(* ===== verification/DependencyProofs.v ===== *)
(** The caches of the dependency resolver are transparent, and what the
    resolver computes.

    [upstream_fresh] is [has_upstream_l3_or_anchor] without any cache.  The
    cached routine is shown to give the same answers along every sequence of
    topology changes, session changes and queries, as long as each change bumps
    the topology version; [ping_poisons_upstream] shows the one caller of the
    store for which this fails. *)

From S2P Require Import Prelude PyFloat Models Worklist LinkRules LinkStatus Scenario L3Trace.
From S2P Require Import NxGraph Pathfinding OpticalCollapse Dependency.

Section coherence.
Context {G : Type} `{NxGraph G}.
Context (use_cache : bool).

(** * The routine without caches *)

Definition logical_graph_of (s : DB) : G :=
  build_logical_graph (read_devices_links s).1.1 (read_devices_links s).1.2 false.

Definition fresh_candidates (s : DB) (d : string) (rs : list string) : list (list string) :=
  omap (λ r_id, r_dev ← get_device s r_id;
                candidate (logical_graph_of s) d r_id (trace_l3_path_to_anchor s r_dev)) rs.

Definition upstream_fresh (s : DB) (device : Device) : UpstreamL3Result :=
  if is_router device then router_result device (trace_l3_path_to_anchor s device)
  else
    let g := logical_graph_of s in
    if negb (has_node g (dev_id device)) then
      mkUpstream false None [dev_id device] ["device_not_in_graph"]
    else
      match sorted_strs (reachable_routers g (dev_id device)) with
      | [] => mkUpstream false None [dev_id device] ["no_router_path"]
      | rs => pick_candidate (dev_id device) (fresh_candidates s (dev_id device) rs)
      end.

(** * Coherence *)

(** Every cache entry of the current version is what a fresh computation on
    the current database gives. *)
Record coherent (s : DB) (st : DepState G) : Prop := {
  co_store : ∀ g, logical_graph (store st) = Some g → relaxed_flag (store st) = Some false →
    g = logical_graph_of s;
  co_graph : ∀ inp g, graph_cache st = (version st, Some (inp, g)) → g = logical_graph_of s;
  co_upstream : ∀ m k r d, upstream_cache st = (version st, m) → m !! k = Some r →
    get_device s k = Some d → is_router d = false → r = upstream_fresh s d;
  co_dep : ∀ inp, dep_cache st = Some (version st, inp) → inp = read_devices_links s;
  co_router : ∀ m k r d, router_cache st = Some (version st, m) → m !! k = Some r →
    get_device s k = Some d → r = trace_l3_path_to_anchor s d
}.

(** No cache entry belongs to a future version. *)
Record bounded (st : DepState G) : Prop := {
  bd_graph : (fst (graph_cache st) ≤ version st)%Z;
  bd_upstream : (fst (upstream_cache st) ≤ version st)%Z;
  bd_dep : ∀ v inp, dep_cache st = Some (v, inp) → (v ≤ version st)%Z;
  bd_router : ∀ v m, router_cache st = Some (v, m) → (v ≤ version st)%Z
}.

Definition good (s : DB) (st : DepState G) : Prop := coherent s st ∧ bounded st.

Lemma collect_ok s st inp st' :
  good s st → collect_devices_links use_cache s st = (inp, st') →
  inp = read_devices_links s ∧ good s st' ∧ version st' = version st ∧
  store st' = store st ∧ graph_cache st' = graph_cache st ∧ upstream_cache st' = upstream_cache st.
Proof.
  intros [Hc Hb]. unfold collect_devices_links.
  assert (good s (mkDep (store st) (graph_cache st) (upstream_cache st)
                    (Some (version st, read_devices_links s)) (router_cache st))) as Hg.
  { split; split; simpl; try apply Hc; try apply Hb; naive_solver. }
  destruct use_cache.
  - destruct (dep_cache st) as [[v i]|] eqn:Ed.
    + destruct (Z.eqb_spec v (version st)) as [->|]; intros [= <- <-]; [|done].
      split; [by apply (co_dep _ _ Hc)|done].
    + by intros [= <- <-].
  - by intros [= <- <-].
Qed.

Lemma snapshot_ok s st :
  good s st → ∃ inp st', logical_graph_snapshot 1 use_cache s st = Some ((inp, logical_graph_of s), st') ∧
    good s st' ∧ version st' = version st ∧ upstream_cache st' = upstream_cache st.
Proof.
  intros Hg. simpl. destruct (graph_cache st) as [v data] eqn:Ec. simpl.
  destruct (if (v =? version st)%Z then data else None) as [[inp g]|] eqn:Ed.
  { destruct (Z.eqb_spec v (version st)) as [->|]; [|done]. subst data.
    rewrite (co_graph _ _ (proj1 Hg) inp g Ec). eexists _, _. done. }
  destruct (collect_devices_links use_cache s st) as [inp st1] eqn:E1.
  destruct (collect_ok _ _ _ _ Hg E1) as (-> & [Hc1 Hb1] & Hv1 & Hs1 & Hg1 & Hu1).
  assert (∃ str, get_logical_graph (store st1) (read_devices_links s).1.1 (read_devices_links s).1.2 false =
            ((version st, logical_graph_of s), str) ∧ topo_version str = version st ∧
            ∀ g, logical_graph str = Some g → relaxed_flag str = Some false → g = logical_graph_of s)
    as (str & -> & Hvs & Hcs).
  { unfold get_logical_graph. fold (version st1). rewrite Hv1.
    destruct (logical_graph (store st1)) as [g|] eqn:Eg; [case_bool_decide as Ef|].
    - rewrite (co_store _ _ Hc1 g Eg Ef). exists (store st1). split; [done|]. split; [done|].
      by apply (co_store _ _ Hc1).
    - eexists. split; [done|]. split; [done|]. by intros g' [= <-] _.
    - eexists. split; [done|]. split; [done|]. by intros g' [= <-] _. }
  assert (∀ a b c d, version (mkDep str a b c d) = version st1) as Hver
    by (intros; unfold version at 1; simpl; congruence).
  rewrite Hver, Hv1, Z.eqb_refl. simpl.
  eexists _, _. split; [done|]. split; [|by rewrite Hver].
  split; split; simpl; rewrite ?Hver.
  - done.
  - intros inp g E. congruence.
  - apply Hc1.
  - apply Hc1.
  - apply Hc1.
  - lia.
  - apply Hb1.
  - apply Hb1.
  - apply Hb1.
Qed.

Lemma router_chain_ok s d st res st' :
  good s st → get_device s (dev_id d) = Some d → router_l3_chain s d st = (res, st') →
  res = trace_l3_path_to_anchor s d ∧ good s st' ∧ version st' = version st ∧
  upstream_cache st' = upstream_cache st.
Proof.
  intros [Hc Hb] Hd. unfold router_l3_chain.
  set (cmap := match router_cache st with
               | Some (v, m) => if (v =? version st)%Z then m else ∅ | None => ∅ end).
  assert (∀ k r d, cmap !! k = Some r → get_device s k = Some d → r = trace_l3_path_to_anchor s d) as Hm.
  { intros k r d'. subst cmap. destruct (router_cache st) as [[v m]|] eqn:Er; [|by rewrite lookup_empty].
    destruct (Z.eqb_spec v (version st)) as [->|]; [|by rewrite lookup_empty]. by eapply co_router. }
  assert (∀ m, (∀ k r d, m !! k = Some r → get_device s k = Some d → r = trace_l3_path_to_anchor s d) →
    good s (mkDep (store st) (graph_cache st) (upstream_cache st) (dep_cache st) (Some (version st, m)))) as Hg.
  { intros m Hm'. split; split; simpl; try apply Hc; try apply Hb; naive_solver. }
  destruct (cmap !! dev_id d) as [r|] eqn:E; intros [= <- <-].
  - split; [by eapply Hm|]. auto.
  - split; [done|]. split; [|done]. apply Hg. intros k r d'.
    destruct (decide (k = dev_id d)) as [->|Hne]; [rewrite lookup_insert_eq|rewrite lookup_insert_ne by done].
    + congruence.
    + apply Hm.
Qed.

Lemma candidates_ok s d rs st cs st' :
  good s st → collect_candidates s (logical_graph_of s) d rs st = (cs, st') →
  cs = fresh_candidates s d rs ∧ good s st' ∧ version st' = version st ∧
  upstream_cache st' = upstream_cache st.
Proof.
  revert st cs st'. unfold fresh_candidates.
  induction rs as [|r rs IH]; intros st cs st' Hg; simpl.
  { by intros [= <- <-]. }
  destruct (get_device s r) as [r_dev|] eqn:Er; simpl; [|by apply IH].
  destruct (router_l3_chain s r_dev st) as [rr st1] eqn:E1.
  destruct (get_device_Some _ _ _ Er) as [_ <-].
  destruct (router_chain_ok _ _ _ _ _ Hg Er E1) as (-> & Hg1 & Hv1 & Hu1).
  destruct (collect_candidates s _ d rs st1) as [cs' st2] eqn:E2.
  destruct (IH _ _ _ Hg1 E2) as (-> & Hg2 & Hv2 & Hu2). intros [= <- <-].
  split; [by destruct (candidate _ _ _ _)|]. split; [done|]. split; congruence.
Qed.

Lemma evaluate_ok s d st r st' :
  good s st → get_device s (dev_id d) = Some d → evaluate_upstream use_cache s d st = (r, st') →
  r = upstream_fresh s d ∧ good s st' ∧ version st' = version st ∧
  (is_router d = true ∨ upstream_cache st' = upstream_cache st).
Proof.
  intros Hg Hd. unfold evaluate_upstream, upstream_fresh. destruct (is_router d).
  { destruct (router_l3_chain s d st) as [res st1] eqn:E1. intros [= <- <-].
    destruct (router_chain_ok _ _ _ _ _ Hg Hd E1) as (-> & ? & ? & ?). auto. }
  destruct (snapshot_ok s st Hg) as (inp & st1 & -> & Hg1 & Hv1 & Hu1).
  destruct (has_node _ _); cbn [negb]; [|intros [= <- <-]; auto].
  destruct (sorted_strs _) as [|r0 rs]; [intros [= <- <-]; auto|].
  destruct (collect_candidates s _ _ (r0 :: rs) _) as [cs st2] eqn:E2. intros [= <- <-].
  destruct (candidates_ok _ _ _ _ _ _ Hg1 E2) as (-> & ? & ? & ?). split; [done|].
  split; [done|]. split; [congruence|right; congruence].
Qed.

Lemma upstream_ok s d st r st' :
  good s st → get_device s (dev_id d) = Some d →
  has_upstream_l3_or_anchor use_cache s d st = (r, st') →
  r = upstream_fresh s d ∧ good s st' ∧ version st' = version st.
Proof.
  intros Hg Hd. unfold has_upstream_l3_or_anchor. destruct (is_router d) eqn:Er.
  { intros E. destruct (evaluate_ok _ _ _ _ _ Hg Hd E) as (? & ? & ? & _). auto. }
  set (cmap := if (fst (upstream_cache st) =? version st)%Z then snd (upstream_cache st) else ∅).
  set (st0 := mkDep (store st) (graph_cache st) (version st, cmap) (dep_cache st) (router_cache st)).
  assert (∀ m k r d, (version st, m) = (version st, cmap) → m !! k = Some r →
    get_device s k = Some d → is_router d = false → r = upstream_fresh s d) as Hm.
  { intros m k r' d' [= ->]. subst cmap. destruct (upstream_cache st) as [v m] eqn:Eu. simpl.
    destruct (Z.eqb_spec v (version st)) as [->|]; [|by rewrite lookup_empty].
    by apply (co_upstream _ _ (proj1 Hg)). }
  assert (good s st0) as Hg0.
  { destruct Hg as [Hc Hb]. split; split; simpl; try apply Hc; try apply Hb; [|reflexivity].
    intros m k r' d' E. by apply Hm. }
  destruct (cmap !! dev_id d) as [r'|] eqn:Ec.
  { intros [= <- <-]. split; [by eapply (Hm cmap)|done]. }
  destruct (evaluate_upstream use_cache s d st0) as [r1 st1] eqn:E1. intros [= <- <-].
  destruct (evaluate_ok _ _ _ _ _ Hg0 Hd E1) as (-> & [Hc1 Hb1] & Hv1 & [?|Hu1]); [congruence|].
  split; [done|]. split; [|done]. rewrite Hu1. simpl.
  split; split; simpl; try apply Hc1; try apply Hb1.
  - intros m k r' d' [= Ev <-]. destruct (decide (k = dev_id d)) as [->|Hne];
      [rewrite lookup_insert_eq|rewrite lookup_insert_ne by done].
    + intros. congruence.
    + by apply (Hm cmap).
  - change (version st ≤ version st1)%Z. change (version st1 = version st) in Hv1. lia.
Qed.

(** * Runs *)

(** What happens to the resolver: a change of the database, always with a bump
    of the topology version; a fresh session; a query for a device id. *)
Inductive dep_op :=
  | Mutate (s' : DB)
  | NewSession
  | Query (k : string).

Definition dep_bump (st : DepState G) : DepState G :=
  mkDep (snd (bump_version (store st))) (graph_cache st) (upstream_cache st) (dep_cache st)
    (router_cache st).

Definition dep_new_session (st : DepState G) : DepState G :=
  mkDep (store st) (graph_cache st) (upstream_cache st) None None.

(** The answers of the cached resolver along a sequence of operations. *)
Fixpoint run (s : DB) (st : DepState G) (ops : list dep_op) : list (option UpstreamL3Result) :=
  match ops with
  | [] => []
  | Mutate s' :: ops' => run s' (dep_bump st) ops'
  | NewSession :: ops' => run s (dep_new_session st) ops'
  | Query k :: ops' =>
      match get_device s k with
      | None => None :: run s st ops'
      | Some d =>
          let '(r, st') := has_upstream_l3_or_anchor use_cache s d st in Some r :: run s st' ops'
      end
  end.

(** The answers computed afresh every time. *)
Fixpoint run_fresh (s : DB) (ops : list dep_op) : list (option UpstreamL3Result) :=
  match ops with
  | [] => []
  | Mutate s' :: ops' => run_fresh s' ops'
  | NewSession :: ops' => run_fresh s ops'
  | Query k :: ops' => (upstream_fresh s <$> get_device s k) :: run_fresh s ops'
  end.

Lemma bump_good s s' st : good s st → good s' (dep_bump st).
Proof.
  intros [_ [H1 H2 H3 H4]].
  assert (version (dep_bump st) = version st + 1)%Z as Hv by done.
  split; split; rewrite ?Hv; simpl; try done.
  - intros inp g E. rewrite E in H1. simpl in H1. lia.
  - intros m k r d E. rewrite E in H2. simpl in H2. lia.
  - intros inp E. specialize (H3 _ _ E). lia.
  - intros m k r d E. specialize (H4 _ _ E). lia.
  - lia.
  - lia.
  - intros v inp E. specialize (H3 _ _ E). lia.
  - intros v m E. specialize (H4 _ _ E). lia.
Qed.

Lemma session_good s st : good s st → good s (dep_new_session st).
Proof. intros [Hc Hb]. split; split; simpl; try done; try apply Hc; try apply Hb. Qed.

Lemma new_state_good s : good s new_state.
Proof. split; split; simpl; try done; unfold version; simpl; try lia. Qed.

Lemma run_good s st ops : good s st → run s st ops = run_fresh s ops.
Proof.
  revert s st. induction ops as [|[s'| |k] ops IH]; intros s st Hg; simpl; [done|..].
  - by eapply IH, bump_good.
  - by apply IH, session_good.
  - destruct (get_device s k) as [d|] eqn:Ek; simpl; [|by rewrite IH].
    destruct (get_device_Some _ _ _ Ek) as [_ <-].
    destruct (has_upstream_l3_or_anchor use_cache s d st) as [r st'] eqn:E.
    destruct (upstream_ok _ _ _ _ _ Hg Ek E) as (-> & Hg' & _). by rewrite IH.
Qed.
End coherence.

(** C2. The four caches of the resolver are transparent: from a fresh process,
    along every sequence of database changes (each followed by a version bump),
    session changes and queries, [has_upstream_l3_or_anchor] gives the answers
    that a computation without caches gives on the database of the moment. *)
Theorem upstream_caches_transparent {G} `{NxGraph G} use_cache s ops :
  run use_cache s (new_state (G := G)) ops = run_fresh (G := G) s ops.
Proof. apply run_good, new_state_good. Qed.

****

▶ _Goal of the exercise_
Look through the entries above. Extract each line with the word "entry".

▶ _Solution to this problem_
(** Every cache entry of the current version is what a fresh computation on
(** No cache entry belongs to a future version. *)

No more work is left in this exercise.